* [About this exercise]: Look through the entries below and extract exactly the lines from the one containing "else if negb (LooksLikePem cert)" through the one containing "Definition ptr := option nat.", ends included.

* [Extracted data]:

•••

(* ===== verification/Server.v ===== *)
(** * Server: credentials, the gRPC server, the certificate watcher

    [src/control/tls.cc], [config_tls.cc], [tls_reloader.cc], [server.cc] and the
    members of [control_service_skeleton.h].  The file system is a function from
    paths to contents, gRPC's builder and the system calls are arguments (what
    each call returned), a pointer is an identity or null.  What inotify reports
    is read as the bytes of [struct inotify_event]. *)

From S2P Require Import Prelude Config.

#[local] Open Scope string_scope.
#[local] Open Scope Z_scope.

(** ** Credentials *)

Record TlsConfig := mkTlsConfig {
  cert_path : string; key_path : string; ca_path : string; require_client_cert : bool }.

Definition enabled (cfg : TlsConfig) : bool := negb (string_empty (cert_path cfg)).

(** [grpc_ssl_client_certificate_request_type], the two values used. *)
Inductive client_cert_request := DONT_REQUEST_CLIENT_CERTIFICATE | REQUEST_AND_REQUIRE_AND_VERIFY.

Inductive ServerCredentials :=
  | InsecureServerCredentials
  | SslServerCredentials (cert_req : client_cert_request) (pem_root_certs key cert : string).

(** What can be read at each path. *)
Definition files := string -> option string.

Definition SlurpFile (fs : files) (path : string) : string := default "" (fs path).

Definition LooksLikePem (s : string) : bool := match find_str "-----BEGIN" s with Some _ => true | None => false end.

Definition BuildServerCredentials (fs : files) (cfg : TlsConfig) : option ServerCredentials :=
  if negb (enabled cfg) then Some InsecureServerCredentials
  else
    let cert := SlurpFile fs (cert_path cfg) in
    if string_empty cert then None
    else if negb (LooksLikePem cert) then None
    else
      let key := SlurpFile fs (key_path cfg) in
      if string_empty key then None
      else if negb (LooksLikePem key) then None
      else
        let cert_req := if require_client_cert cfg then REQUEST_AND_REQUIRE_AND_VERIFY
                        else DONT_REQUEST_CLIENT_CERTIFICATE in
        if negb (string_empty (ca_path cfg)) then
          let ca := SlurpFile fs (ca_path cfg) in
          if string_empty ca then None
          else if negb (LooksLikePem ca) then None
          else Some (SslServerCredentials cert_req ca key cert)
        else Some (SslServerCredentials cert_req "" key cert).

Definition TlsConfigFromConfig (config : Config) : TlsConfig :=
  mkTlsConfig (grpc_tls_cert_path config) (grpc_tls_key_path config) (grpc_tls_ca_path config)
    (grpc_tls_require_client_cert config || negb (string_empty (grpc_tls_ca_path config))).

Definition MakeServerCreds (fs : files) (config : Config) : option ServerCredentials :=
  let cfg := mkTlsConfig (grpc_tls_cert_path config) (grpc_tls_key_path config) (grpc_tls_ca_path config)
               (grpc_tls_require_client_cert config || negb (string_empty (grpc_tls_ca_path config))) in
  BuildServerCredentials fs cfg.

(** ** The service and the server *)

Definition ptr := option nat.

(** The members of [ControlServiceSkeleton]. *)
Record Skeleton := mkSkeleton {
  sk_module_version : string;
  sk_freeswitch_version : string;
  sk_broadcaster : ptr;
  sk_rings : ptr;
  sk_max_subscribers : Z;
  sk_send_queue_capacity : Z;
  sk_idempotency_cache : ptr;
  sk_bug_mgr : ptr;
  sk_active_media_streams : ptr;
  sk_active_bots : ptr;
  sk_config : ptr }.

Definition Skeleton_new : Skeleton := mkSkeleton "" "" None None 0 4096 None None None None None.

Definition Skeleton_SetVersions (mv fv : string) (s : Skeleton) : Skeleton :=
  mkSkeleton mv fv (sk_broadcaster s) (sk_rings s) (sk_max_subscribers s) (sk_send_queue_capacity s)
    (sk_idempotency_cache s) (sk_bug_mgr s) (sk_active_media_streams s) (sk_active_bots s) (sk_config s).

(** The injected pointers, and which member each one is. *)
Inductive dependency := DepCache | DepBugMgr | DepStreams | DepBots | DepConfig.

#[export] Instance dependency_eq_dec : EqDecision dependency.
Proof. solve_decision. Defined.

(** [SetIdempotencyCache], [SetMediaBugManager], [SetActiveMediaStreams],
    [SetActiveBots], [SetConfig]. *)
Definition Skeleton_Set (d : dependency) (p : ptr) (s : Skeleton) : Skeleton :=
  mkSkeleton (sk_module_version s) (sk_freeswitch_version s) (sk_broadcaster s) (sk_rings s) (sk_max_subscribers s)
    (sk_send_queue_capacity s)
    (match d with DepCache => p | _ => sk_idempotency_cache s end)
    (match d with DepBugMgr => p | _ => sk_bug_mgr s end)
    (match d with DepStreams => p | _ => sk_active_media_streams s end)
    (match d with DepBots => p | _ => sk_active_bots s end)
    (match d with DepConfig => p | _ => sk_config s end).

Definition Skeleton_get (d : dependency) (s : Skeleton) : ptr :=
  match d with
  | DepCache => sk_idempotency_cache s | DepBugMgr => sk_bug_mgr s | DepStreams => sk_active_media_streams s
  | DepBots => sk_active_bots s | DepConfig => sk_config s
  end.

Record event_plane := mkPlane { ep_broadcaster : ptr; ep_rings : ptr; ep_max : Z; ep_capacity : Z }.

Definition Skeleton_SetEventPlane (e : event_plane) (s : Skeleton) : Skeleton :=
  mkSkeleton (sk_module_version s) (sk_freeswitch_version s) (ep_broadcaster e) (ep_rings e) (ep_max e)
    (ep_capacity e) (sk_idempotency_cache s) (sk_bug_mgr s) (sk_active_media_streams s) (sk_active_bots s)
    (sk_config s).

•••

* [Answer space]:
    else if negb (LooksLikePem cert) then None
    else
      let key := SlurpFile fs (key_path cfg) in
      if string_empty key then None
      else if negb (LooksLikePem key) then None
      else
        let cert_req := if require_client_cert cfg then REQUEST_AND_REQUIRE_AND_VERIFY
                        else DONT_REQUEST_CLIENT_CERTIFICATE in
        if negb (string_empty (ca_path cfg)) then
          let ca := SlurpFile fs (ca_path cfg) in
          if string_empty ca then None
          else if negb (LooksLikePem ca) then None
          else Some (SslServerCredentials cert_req ca key cert)
        else Some (SslServerCredentials cert_req "" key cert).

Definition TlsConfigFromConfig (config : Config) : TlsConfig :=
  mkTlsConfig (grpc_tls_cert_path config) (grpc_tls_key_path config) (grpc_tls_ca_path config)
    (grpc_tls_require_client_cert config || negb (string_empty (grpc_tls_ca_path config))).

Definition MakeServerCreds (fs : files) (config : Config) : option ServerCredentials :=
  let cfg := mkTlsConfig (grpc_tls_cert_path config) (grpc_tls_key_path config) (grpc_tls_ca_path config)
               (grpc_tls_require_client_cert config || negb (string_empty (grpc_tls_ca_path config))) in
  BuildServerCredentials fs cfg.

(** ** The service and the server *)

Definition ptr := option nat.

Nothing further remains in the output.